(* ===== verification/Text.v ===== *)
(** Methods of Rust's [str] and [String] the components share.

    A [str] is its UTF-8 bytes. [pieces] splits it at the character boundaries;
    the trimming methods drop whole characters from its ends. [to_lowercase]
    needs the tables of the Unicode standard and is a parameter. *)
From stdpp Require Import pretty.
From S2P Require Import Prelude.

(** [str::from_utf8]. *)
Definition utf8_cont (b : Z) : bool := in_range 128 191 b.
Fixpoint valid_utf8 (l : list Z) : bool :=
  match l with
  | [] => true
  | b :: l1 =>
      if in_range 0 127 b then valid_utf8 l1
      else match l1 with
      | [] => false
      | b1 :: l2 =>
          if in_range 194 223 b then utf8_cont b1 && valid_utf8 l2
          else match l2 with
          | [] => false
          | b2 :: l3 =>
              if in_range 224 239 b
              then in_range (if b =? 224 then 160 else 128) (if b =? 237 then 159 else 191) b1
                   && utf8_cont b2 && valid_utf8 l3
              else match l3 with
              | [] => false
              | b3 :: l4 =>
                  in_range 240 244 b
                  && in_range (if b =? 240 then 144 else 128) (if b =? 244 then 143 else 191) b1
                  && utf8_cont b2 && utf8_cont b3 && valid_utf8 l4
              end
          end
      end
  end.

Definition string_of_bytes (l : list Z) : string :=
  fold_right (fun b s => String (ascii_of_N (Z.to_N b)) s) EmptyString l.

(** ** Characters *)

Fixpoint pieces (s : string) : list string :=
  match s with
  | EmptyString => []
  | String a s1 =>
      let b := byte_of a in
      if b <? 128 then String a EmptyString :: pieces s1
      else match s1 with
      | EmptyString => [String a EmptyString]
      | String a1 s2 =>
          if b <? 224 then String a (String a1 EmptyString) :: pieces s2
          else match s2 with
          | EmptyString => [String a (String a1 EmptyString)]
          | String a2 s3 =>
              if b <? 240 then String a (String a1 (String a2 EmptyString)) :: pieces s3
              else match s3 with
              | EmptyString => [String a (String a1 (String a2 EmptyString))]
              | String a3 s4 => String a (String a1 (String a2 (String a3 EmptyString))) :: pieces s4
              end
          end
      end
  end.

Definition joined (l : list string) : string := fold_right String.append EmptyString l.
Definition char_of (p : string) : Z := default 0 (head (chars p)).

(** [trim_start], [trim_end] and [trim]. *)
Fixpoint skip_while {A} (p : A -> bool) (l : list A) : list A :=
  match l with
  | a :: l' => if p a then skip_while p l' else l
  | [] => []
  end.
Definition skip_end {A} (p : A -> bool) (l : list A) : list A := reverse (skip_while p (reverse l)).

Definition blank (p : string) : bool := is_whitespace (char_of p).
Definition str_trim_start (s : string) : string := joined (skip_while blank (pieces s)).
Definition str_trim_end (s : string) : string := joined (skip_end blank (pieces s)).
Definition str_trim (s : string) : string := str_trim_end (str_trim_start s).

(** [chars().count()]. *)
Definition chars_count (s : string) : Z := Z.of_nat (length (chars s)).

(** ** Lines *)

Definition newline : ascii := ascii_of_N 10.
Definition carriage_return : ascii := ascii_of_N 13.

(** [split_inclusive('\n')]. *)
Fixpoint split_inclusive (s : string) : list string :=
  match s with
  | EmptyString => []
  | String a s' =>
      if Ascii.eqb a newline then String a EmptyString :: split_inclusive s'
      else match split_inclusive s' with
           | [] => [String a EmptyString]
           | l :: ls => String a l :: ls
           end
  end.

(** [strip_suffix] of one ASCII character. *)
Fixpoint strip_last (c : ascii) (s : string) : option string :=
  match s with
  | EmptyString => None
  | String a EmptyString => if Ascii.eqb a c then Some EmptyString else None
  | String a s' => String a <$> strip_last c s'
  end.

Definition line_text (line : string) : string :=
  match strip_last newline line with
  | None => line
  | Some l => default l (strip_last carriage_return l)
  end.
Definition lines (s : string) : list string := line_text <$> split_inclusive s.

(** ** Slices *)

Definition slice (l : list Z) (from upto : nat) : list Z := firstn (upto - from) (skipn from l).
Definition byte_is (l : list Z) (i : nat) (b : Z) : bool := eqb (l !! i) (Some b).

(** [&s[..n]] and [&s[n..]], where [n] is a character boundary of [s]. *)
Fixpoint str_take (n : nat) (s : string) : string :=
  match n, s with
  | S n, String a s' => String a (str_take n s')
  | _, _ => EmptyString
  end.
Fixpoint str_drop (n : nat) (s : string) : string :=
  match n, s with
  | S n, String _ s' => str_drop n s'
  | O, _ => s
  | _, EmptyString => EmptyString
  end.

(** ** Case, numbers *)

Class UnicodeCase := { to_lowercase : string -> string }.

(** Folding of the ASCII letters only. *)
Definition ascii_lower_byte (a : ascii) : ascii :=
  if is_ascii_uppercase (byte_of a) then ascii_of_N (Z.to_N (byte_of a + 32)) else a.
Fixpoint ascii_lowercase (s : string) : string :=
  match s with
  | EmptyString => EmptyString
  | String a s' => String (ascii_lower_byte a) (ascii_lowercase s')
  end.

(** [parse::<u32>] of a text of ASCII digits: [None] is an error. *)
Definition parse_digits (l : list Z) : option Z :=
  fold_left (fun n b => acc ← n; if is_ascii_digit b then checked_u32 (acc * 10 + (b - ch "0")) else None)
    l (Some 0).

(** ** Lemmas *)

Lemma append_cons a s t : (String a s ++ t)%string = String a (s ++ t)%string.
Proof. reflexivity. Qed.

Lemma append_nil s : (s ++ "")%string = s.
Proof. induction s as [| a s IH]; [done |]. by rewrite append_cons, IH. Qed.

Lemma append_assoc s t u : (s ++ (t ++ u))%string = ((s ++ t) ++ u)%string.
Proof. induction s as [| a s IH]; [done |]. by rewrite !append_cons, IH. Qed.

Lemma joined_cons p l : joined (p :: l) = (p ++ joined l)%string.
Proof. reflexivity. Qed.

Lemma joined_app l1 l2 : joined (l1 ++ l2) = (joined l1 ++ joined l2)%string.
Proof.
  induction l1 as [| p l1 IH]; [done |]. change ((p :: l1) ++ l2) with (p :: (l1 ++ l2)).
  by rewrite !joined_cons, IH, append_assoc.
Qed.

(** Induction on the characters of a string. *)
Lemma string_length_ind (P : string -> Prop) :
  (forall s, (forall t, (String.length t < String.length s)%nat -> P t) -> P s) -> forall s, P s.
Proof. intros HP s. by induction (Wf_nat.well_founded_ltof _ String.length s) as [s _ IH]; apply HP. Qed.

Ltac char_cases s :=
  destruct s as [| ?a s]; [| destruct (byte_of a <? 128) eqn:?;
    [| destruct s as [| ?a s]; [| destruct (byte_of a <? 224) eqn:?;
       [| destruct s as [| ?a s]; [| destruct (byte_of a <? 240) eqn:?;
          [| destruct s as [| ?a s]]]]]]].

Lemma pieces_joined s : joined (pieces s) = s.
Proof.
  induction s as [s IH] using string_length_ind.
  char_cases s; simpl; repeat case_match; simplify_eq; try done; simpl;
    rewrite IH by (simpl; lia); done.
Qed.

(** A string starts with its first piece, and what follows has the other pieces. *)
Lemma pieces_cons s p l : pieces s = p :: l -> pieces (joined l) = l /\ s = (p ++ joined l)%string.
Proof.
  intros H. assert (exists t, l = pieces t) as [t ->].
  { destruct s as [| a s]; simpl in H; [done |].
    repeat case_match; injection H as <- <-; eauto; by exists EmptyString. }
  rewrite pieces_joined. split; [done |].
  rewrite <- (pieces_joined s), H. simpl. by rewrite pieces_joined.
Qed.

Lemma pieces_suffix l1 s l2 : pieces s = l1 ++ l2 -> pieces (joined l2) = l2.
Proof.
  revert s. induction l1 as [| p l1 IH]; intros s H.
  - simpl in H. by rewrite <- H, pieces_joined.
  - by apply pieces_cons in H as [H _]; apply IH in H.
Qed.

(** A piece that is not the last stays one before any other text. *)
Lemma pieces_first s p q l t : pieces s = p :: q :: l -> pieces (p ++ t)%string = p :: pieces t.
Proof.
  destruct s as [| a s]; simpl; [done |]. intros H.
  repeat case_match; injection H as <- H; try done; simpl; repeat case_match; simplify_eq; done.
Qed.

Lemma pieces_single s p : pieces s = [p] -> s = p.
Proof. intros H. apply pieces_cons in H as [_ ->]. by rewrite append_nil. Qed.

Lemma pieces_prefix l1 s l2 : pieces s = l1 ++ l2 -> pieces (joined l1) = l1.
Proof.
  revert s. induction l1 as [| p l1 IH]; intros s H; [done |].
  change ((p :: l1) ++ l2) with (p :: (l1 ++ l2)) in H.
  pose proof (pieces_cons _ _ _ H) as [Hl Hs]. apply IH in Hl. rewrite joined_cons.
  destruct (l1 ++ l2) as [| q l] eqn:Hq.
  - apply app_eq_nil in Hq as [-> ->]. apply pieces_single in H as Hp. rewrite <- Hp.
    change (joined []) with EmptyString. rewrite append_nil. by rewrite H, Hp.
  - by rewrite (pieces_first _ _ _ _ (joined l1) H), Hl.
Qed.

Lemma skip_while_suffix {A} (p : A -> bool) l : exists l1, l = l1 ++ skip_while p l.
Proof.
  induction l as [| a l [l1 IH]]; [by exists [] |]. simpl. destruct (p a).
  - exists (a :: l1). simpl. by f_equal.
  - by exists [].
Qed.

Lemma skip_end_prefix {A} (p : A -> bool) l : exists l2, l = skip_end p l ++ l2.
Proof.
  unfold skip_end. destruct (skip_while_suffix p (reverse l)) as [l1 H]. exists (reverse l1).
  rewrite <- reverse_app, <- H. by rewrite reverse_involutive.
Qed.

Lemma skip_while_idle {A} (p : A -> bool) l : (forall a, head l = Some a -> p a = false) -> skip_while p l = l.
Proof. intros H. destruct l as [| a l]; [done |]. simpl. by rewrite (H a). Qed.

Lemma skip_while_head {A} (p : A -> bool) l a : head (skip_while p l) = Some a -> p a = false.
Proof.
  induction l as [| b l IH]; simpl; [done |]. destruct (p b) eqn:Hb; [done |]. by intros [= ->].
Qed.

Lemma skip_while_twice {A} (p : A -> bool) l : skip_while p (skip_while p l) = skip_while p l.
Proof. apply skip_while_idle. apply skip_while_head. Qed.

Lemma skip_end_twice {A} (p : A -> bool) l : skip_end p (skip_end p l) = skip_end p l.
Proof. unfold skip_end. by rewrite reverse_involutive, skip_while_twice. Qed.

(** Trimming the end keeps a trimmed start. *)
Lemma skip_both {A} (p : A -> bool) l :
  skip_while p (skip_end p (skip_while p l)) = skip_end p (skip_while p l).
Proof.
  apply skip_while_idle. intros a Ha. apply (skip_while_head p l).
  destruct (skip_end_prefix p (skip_while p l)) as [l2 H]. rewrite H.
  by destruct (skip_end p (skip_while p l)).
Qed.

Lemma pieces_trim_start s : pieces (str_trim_start s) = skip_while blank (pieces s).
Proof.
  unfold str_trim_start. destruct (skip_while_suffix blank (pieces s)) as [l1 H].
  exact (pieces_suffix _ _ _ H).
Qed.
(* ===== verification/Encoding.v ===== *)
(** Encodings that other crates do: base64 (the [STANDARD] engine of the base64
    crate) and SHA-256 as lower-case hexadecimal digits, with what is relied
    on of them and concrete functions that have it. *)
From Stdlib Require Import SpecFloat.
From S2P Require Import Prelude Text.

Class Base64 := {
  base64_encode : list Z -> string;
  base64_decode : string -> option (list Z);
}.
(** Encoding writes four characters for every three bytes or less, and
    decoding reads it back. *)
Class Base64Laws `{Base64} := {
  base64_round_trip : forall l, Forall is_byte l -> base64_decode (base64_encode l) = Some l;
  base64_length : forall l, len (base64_encode l) = 4 * ((Z.of_nat (length l) + 2) / 3);
}.

Class Sha256 := { sha256 : list Z -> list Z }.
Class Sha256Laws `{Sha256} := {
  sha256_length : forall l, length (sha256 l) = 32%nat;
  sha256_bytes : forall l, Forall is_byte (sha256 l);
}.

(** ** Hexadecimal digits *)

Definition hex_digit (n : Z) : ascii := ascii_of_N (Z.to_N (if n <? 10 then 48 + n else 87 + n)).
Fixpoint hex (l : list Z) : string :=
  match l with
  | [] => EmptyString
  | b :: l' => String (hex_digit (b / 16)) (String (hex_digit (b mod 16)) (hex l'))
  end.

Definition sha256_hex `{Sha256} (content : list Z) : string := hex (sha256 content).

Definition is_hex (b : Z) : bool := is_ascii_digit b || in_range (ch "a") (ch "f") b.

Lemma hex_length l : len (hex l) = 2 * Z.of_nat (length l).
Proof.
  induction l as [| b l IH]; [done |]. unfold len in *. cbn [hex String.length length]. lia.
Qed.

Lemma hex_digit_ok n : 0 <= n < 16 -> is_hex (byte_of (hex_digit n)) = true.
Proof.
  intros Hn. unfold hex_digit, byte_of. rewrite N_ascii_embedding by (case_match; lia).
  unfold is_hex, is_ascii_digit, in_range. change (ch "a") with 97. change (ch "f") with 102.
  destruct (n <? 10) eqn:He; bool_facts; rewrite Z2N.id by lia; apply orb_true_iff; rewrite !andb_true_iff, !Z.leb_le; lia.
Qed.

Lemma hex_digits l : Forall is_byte l -> forallb is_hex (bytes (hex l)) = true.
Proof.
  unfold is_byte. induction 1 as [| b l Hb _ IH]; [done |]. cbn [hex bytes forallb].
  rewrite !hex_digit_ok, IH; [done | | ].
  - pose proof (Z.mod_pos_bound b 16). lia.
  - split; [apply Z.div_pos; lia | apply Z.div_lt_upper_bound; lia].
Qed.

(** ** Concrete encodings *)

Definition digit64 (n : Z) : ascii :=
  ascii_of_N (Z.to_N (if n <? 26 then 65 + n else if n <? 52 then 71 + n else if n <? 62 then n - 4
                      else if n =? 62 then 43 else 47)).
Definition value64 (a : ascii) : option Z :=
  let b := byte_of a in
  if in_range 65 90 b then Some (b - 65)
  else if in_range 97 122 b then Some (b - 71)
  else if in_range 48 57 b then Some (b + 4)
  else if b =? 43 then Some 62 else if b =? 47 then Some 63 else None.

Fixpoint encode64 (l : list Z) : string :=
  match l with
  | [] => EmptyString
  | [a] => String (digit64 (a / 4)) (String (digit64 (a mod 4 * 16)) "==")
  | [a; b] => String (digit64 (a / 4)) (String (digit64 (a mod 4 * 16 + b / 16)) (String (digit64 (b mod 16 * 4)) "="))
  | a :: b :: c :: l' =>
      String (digit64 (a / 4)) (String (digit64 (a mod 4 * 16 + b / 16))
        (String (digit64 (b mod 16 * 4 + c / 64)) (String (digit64 (c mod 64)) (encode64 l'))))
  end.

Fixpoint decode64 (s : string) : option (list Z) :=
  match s with
  | EmptyString => Some []
  | String a (String b (String c (String d s'))) =>
      x ← value64 a; y ← value64 b;
      if (byte_of c =? 61) && (byte_of d =? 61) && is_empty s'
      then if y mod 16 =? 0 then Some [x * 4 + y / 16] else None
      else
        z ← value64 c;
        if (byte_of d =? 61) && is_empty s'
        then if z mod 4 =? 0 then Some [x * 4 + y / 16; y mod 16 * 16 + z / 4] else None
        else
          w ← value64 d; rest ← decode64 s';
          Some (x * 4 + y / 16 :: y mod 16 * 16 + z / 4 :: z mod 4 * 64 + w :: rest)
  | _ => None
  end.

Definition digit64_ok (n : Z) : bool :=
  eqb (value64 (digit64 n)) (Some n) && negb (byte_of (digit64 n) =? 61).

Lemma digit64_value n : 0 <= n < 64 ->
  value64 (digit64 n) = Some n /\ (byte_of (digit64 n) =? 61) = false.
Proof.
  intros Hn. assert (forallb digit64_ok (seqZ 0 64) = true) as Hall by (vm_compute; reflexivity).
  rewrite forallb_forall in Hall. specialize (Hall n). rewrite <- list_elem_of_In, elem_of_seqZ in Hall.
  specialize (Hall ltac:(lia)). unfold digit64_ok in Hall. apply andb_true_iff in Hall as [Hv Hb]. by apply eqb_eq in Hv; apply negb_true_iff in Hb.
Qed.

Lemma encode64_ind (P : list Z -> Prop) :
  P [] -> (forall a, P [a]) -> (forall a b, P [a; b]) -> (forall a b c l, P l -> P (a :: b :: c :: l)) ->
  forall l, P l.
Proof.
  intros H0 H1 H2 H3. fix IH 1. intros [| a [| b [| c l]]]; [apply H0 | apply H1 | apply H2 | apply H3, IH].
Qed.

Definition standard_base64 : Base64 := {| base64_encode := encode64; base64_decode := decode64 |}.

Lemma encode64_decodes l : Forall is_byte l -> decode64 (encode64 l) = Some l.
Proof.
  unfold is_byte. induction l as [| a | a b | a b c l IH] using encode64_ind; intros Hl; [done | ..];
    repeat (apply Forall_cons in Hl as [? Hl]); cbn [encode64 decode64].
  - destruct (digit64_value (a / 4)) as [-> _]; [Z.to_euclidean_division_equations; lia |].
    destruct (digit64_value (a mod 4 * 16)) as [-> _]; [Z.to_euclidean_division_equations; lia |].
    simpl. replace (a mod 4 * 16) with (16 * (a mod 4)) by lia.
    replace (16 * (a mod 4) mod 16 =? 0) with true by (symmetry; apply Z.eqb_eq; Z.to_euclidean_division_equations; lia).
    do 2 f_equal. Z.to_euclidean_division_equations; lia.
  - destruct (digit64_value (a / 4)) as [-> _]; [Z.to_euclidean_division_equations; lia |].
    destruct (digit64_value (a mod 4 * 16 + b / 16)) as [-> _]; [Z.to_euclidean_division_equations; lia |].
    destruct (digit64_value (b mod 16 * 4)) as [-> ->]; [Z.to_euclidean_division_equations; lia |].
    simpl.
    replace (b mod 16 * 4 mod 4 =? 0) with true by (symmetry; apply Z.eqb_eq; Z.to_euclidean_division_equations; lia).
    do 2 f_equal; [| f_equal]; Z.to_euclidean_division_equations; lia.
  - destruct (digit64_value (a / 4)) as [-> _]; [Z.to_euclidean_division_equations; lia |].
    destruct (digit64_value (a mod 4 * 16 + b / 16)) as [-> _]; [Z.to_euclidean_division_equations; lia |].
    destruct (digit64_value (b mod 16 * 4 + c / 64)) as [-> ->]; [Z.to_euclidean_division_equations; lia |].
    destruct (digit64_value (c mod 64)) as [-> ->]; [Z.to_euclidean_division_equations; lia |].
    simpl. rewrite IH by done. simpl. do 2 f_equal; [| f_equal; [| f_equal]]; Z.to_euclidean_division_equations; lia.
Qed.

Lemma encode64_length l : len (encode64 l) = 4 * ((Z.of_nat (length l) + 2) / 3).
Proof.
  unfold len. induction l as [| a | a b | a b c l IH] using encode64_ind; [done .. |].
  cbn [encode64 String.length length]. rewrite !Nat2Z.inj_succ.
  replace (Z.succ (Z.succ (Z.succ (Z.of_nat (length l)))) + 2) with (Z.of_nat (length l) + 2 + 1 * 3) by lia.
  rewrite Z.div_add by lia. lia.
Qed.

Lemma standard_base64_laws : @Base64Laws standard_base64.
Proof. split; [apply encode64_decodes | apply encode64_length]. Qed.

(** A digest of 32 bytes. *)
Definition checksum : Sha256 :=
  {| sha256 := fun l => replicate 32 (fold_left (fun n b => (n * 31 + b) mod 256) l 7) |}.

Lemma checksum_laws : @Sha256Laws checksum.
Proof.
  split; [done |]. intros l.
  assert (forall z, is_byte z -> is_byte (fold_left (fun n b => (n * 31 + b) mod 256) l z)) as Hl.
  { unfold is_byte. induction l as [| b l IH]; intros z Hz; simpl; [done |]. apply IH. apply Z.mod_pos_bound. lia. }
  exact (Forall_replicate _ 32 _ (Hl 7 ltac:(unfold is_byte; lia))).
Qed.

(** * [f64], as far as the code looks at one: the IEEE 754 values of the Standard
    Library's [SpecFloat], their order, and whether they are finite. A value in
    a record is the one its 64 bits denote. *)

Abbreviation f64 := spec_float.

#[export] Instance f64_eq_dec : EqDecision f64.
Proof. solve_decision. Defined.

(** [is_finite]. *)
Definition is_finite (x : f64) : bool :=
  match x with S754_zero _ | S754_finite _ _ _ => true | _ => false end.

(** [<=], which no NaN takes part in. *)
Definition f64_le (x y : f64) : bool := SFleb x y.

Definition f64_zero : f64 := S754_zero false.
Definition f64_one : f64 := S754_finite false 4503599627370496 (-52).
Definition f64_hundred : f64 := S754_finite false 7036874417766400 (-46).

(** [(lo..=hi).contains(&x)]. *)
Definition f64_contains (lo hi x : f64) : bool := f64_le lo x && f64_le x hi.

Example f64_hundred_is_100 : SFmul 53 1024 f64_hundred f64_one = f64_hundred /\
  SFdiv 53 1024 f64_hundred f64_hundred = f64_one.
Proof. split; vm_compute; reflexivity. Qed.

> **Work to be completed**: Search the entries for the word "that". Copy every line where it occurs.

> **Result of the task**:
(** A piece that is not the last stays one before any other text. *)
(** Encodings that other crates do: base64 (the [STANDARD] engine of the base64
    on of them and concrete functions that have it. *)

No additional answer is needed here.